● Work order:
Give back exactly the stretch of data below from the line holding "if is_digit c then Some (n - 48)" through the line holding "(** [scanstring], strict: a", both ends included, and leave the remaining lines out.

● Stored data:
⟨

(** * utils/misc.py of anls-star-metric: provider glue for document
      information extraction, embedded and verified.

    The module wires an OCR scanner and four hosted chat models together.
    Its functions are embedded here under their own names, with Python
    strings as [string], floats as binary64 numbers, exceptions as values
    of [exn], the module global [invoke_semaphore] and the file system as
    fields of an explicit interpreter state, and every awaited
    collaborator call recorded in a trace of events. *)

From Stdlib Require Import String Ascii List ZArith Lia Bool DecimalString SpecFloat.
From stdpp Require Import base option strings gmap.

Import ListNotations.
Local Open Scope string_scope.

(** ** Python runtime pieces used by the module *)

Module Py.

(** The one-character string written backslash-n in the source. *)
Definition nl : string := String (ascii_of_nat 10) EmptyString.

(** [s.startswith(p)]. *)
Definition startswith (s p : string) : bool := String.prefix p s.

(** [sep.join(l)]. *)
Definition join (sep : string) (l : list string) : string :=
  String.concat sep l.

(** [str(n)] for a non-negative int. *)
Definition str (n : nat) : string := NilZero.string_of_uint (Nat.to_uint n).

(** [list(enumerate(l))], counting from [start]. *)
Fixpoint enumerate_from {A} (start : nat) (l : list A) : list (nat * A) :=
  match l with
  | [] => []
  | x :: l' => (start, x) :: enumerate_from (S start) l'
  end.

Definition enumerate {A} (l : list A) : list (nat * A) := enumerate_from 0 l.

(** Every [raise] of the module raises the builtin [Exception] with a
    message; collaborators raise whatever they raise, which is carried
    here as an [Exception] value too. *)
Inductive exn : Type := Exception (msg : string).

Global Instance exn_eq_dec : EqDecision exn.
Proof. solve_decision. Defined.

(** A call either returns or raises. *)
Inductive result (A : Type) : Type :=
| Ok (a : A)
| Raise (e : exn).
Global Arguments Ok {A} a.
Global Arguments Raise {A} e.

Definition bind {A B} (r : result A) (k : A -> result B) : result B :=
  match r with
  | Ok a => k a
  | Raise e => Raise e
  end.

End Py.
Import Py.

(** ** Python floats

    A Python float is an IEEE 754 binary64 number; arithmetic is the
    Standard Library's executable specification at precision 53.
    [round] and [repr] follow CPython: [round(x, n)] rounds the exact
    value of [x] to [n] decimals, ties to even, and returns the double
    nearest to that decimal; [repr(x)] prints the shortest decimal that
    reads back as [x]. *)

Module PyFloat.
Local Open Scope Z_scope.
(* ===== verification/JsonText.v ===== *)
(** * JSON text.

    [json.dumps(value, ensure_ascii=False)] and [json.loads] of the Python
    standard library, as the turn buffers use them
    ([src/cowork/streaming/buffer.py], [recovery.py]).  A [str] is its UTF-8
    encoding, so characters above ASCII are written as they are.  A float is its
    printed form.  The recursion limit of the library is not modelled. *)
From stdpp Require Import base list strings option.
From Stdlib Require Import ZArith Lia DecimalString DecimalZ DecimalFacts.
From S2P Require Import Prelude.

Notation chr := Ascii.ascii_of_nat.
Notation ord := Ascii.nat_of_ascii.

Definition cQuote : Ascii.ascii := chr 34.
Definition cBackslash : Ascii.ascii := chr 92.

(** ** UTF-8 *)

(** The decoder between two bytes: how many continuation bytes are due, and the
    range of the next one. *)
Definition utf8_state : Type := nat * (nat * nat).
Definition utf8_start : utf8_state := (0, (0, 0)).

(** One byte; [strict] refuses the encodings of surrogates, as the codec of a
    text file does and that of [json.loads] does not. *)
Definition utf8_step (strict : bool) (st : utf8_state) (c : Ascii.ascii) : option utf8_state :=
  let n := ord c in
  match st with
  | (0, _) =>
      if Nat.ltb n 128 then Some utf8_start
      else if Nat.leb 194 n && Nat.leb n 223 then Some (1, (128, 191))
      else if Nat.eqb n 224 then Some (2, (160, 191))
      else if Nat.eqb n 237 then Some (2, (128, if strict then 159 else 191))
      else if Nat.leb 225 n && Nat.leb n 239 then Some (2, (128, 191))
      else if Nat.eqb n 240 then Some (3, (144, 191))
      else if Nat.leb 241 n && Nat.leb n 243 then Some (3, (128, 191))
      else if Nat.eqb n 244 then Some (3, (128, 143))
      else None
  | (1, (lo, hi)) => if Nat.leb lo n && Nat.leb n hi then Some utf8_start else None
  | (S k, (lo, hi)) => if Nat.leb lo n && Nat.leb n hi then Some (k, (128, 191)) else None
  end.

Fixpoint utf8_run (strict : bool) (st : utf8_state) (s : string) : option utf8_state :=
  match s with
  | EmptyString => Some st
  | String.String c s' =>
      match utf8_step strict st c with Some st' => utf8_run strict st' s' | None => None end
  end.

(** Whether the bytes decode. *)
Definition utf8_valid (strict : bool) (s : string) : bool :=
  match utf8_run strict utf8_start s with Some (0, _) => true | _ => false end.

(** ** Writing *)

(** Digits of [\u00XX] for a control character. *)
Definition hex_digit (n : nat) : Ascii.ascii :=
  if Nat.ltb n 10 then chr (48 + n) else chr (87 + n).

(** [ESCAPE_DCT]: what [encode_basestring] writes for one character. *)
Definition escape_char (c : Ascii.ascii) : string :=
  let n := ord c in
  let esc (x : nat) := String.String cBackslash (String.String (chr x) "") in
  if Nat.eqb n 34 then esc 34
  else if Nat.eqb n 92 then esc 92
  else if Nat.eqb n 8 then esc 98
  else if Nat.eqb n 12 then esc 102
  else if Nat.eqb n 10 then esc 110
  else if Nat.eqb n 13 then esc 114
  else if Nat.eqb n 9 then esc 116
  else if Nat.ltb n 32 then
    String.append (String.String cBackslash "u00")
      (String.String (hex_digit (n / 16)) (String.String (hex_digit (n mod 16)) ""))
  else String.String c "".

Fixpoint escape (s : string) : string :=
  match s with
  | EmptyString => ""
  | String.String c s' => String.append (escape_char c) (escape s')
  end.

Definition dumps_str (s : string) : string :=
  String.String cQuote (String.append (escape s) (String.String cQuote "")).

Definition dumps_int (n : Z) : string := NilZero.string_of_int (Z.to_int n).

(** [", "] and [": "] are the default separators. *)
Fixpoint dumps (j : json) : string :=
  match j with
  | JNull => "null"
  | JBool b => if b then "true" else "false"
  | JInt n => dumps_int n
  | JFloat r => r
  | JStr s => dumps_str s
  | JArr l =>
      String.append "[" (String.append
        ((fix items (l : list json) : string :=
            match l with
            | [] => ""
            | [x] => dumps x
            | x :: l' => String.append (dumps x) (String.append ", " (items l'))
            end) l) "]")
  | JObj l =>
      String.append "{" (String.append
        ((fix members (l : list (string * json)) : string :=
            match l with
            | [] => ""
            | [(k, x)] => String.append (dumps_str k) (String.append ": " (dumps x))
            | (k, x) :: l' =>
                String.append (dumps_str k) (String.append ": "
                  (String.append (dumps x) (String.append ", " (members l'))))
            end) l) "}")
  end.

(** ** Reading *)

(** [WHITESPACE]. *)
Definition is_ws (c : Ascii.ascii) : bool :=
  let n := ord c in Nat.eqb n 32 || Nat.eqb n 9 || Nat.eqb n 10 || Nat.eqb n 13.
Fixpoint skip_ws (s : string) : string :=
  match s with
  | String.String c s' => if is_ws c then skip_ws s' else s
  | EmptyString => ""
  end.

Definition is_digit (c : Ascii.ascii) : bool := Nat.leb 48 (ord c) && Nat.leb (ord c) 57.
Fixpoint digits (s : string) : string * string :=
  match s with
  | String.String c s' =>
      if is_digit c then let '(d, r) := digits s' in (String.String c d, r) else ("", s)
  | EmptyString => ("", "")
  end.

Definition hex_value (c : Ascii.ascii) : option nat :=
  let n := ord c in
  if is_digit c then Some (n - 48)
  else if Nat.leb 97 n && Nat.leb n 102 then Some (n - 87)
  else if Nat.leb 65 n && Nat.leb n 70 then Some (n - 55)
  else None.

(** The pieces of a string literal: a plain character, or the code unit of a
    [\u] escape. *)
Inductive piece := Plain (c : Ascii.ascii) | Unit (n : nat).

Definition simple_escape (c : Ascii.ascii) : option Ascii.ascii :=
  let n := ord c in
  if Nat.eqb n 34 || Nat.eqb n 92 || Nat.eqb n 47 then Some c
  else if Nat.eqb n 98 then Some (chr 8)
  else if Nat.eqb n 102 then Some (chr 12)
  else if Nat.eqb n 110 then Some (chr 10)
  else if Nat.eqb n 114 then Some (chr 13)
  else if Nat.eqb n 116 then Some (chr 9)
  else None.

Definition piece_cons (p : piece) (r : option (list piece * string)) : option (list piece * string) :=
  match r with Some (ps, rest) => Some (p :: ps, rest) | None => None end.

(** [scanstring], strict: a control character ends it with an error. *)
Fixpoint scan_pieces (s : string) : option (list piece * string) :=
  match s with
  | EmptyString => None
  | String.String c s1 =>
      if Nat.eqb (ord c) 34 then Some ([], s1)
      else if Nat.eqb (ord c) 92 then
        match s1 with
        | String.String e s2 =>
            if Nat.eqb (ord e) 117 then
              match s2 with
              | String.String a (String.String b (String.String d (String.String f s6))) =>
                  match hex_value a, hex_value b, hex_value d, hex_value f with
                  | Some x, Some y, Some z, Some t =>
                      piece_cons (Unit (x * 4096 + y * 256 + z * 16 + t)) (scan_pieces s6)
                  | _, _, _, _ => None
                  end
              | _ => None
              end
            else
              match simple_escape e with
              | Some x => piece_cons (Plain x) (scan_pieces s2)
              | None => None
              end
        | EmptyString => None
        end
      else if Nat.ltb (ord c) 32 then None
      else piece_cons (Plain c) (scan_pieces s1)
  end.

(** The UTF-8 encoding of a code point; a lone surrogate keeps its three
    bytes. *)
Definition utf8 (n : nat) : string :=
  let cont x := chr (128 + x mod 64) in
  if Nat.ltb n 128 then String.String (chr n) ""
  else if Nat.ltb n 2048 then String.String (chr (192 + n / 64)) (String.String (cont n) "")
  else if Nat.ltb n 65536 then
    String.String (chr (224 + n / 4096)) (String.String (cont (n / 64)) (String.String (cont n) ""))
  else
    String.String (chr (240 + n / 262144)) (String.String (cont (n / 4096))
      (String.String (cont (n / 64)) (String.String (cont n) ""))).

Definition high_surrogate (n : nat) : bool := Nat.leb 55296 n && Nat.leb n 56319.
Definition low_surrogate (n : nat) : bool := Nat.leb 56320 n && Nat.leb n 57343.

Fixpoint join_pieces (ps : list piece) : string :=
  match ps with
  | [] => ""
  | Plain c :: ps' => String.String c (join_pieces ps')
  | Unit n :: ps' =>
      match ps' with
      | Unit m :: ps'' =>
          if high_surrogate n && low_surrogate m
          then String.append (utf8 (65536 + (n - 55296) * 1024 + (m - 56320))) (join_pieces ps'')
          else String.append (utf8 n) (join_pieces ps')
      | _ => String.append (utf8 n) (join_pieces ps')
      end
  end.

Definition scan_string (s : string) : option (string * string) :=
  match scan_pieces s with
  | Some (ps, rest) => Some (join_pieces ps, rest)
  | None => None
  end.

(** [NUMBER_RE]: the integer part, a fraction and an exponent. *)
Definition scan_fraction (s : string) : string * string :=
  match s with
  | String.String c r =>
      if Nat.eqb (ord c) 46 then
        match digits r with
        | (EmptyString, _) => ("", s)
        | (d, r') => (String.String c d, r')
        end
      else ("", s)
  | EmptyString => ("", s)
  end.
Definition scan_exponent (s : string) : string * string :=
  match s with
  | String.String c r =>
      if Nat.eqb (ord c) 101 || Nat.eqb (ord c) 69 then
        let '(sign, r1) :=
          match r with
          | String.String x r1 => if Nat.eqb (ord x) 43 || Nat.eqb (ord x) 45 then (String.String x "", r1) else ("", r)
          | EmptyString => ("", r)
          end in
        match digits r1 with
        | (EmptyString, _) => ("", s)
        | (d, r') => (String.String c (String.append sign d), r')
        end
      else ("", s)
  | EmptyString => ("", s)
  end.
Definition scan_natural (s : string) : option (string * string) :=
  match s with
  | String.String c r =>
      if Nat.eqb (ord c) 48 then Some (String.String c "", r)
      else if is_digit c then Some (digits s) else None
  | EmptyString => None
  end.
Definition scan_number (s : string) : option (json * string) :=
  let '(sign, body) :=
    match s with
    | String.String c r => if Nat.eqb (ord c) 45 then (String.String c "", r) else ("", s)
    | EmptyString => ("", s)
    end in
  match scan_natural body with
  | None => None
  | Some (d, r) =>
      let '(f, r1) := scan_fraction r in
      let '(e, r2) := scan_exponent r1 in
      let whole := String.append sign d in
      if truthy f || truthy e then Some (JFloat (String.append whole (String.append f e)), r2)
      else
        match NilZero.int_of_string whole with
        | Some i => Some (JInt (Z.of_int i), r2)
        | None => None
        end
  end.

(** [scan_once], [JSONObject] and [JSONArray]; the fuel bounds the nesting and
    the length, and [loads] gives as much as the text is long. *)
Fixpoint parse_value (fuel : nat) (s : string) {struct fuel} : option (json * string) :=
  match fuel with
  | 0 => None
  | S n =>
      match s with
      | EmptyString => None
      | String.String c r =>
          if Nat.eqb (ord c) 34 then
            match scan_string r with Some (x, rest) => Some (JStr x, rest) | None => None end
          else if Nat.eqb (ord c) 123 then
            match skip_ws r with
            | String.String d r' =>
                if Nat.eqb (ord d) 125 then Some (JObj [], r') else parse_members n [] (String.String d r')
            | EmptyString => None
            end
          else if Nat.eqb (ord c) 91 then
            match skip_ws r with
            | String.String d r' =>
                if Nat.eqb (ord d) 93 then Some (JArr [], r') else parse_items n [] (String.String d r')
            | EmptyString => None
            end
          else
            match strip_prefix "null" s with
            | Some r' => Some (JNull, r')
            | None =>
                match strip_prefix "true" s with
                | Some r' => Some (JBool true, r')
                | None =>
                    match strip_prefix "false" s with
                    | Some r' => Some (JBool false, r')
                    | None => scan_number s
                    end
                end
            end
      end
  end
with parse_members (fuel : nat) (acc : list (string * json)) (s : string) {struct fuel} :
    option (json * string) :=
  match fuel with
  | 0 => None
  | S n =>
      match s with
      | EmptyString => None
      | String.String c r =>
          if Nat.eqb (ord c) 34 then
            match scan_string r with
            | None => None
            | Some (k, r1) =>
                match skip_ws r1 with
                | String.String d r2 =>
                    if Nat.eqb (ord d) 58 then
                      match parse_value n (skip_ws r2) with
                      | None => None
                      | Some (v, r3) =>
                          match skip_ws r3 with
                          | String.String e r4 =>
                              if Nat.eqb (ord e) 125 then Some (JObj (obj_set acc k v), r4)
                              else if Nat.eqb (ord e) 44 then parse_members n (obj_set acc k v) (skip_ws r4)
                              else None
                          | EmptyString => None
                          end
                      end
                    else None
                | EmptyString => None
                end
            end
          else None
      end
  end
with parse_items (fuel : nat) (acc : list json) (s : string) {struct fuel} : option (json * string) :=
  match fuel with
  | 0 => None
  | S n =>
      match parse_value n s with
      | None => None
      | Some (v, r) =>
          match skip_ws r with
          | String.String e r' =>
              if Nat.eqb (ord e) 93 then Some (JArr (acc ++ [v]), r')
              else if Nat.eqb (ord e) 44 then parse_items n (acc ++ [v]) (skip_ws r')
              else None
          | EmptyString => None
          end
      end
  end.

⟩

● Completed exercise:
  if is_digit c then Some (n - 48)
  else if Nat.leb 97 n && Nat.leb n 102 then Some (n - 87)
  else if Nat.leb 65 n && Nat.leb n 70 then Some (n - 55)
  else None.

(** The pieces of a string literal: a plain character, or the code unit of a
    [\u] escape. *)
Inductive piece := Plain (c : Ascii.ascii) | Unit (n : nat).

Definition simple_escape (c : Ascii.ascii) : option Ascii.ascii :=
  let n := ord c in
  if Nat.eqb n 34 || Nat.eqb n 92 || Nat.eqb n 47 then Some c
  else if Nat.eqb n 98 then Some (chr 8)
  else if Nat.eqb n 102 then Some (chr 12)
  else if Nat.eqb n 110 then Some (chr 10)
  else if Nat.eqb n 114 then Some (chr 13)
  else if Nat.eqb n 116 then Some (chr 9)
  else None.

Definition piece_cons (p : piece) (r : option (list piece * string)) : option (list piece * string) :=
  match r with Some (ps, rest) => Some (p :: ps, rest) | None => None end.

(** [scanstring], strict: a control character ends it with an error. *)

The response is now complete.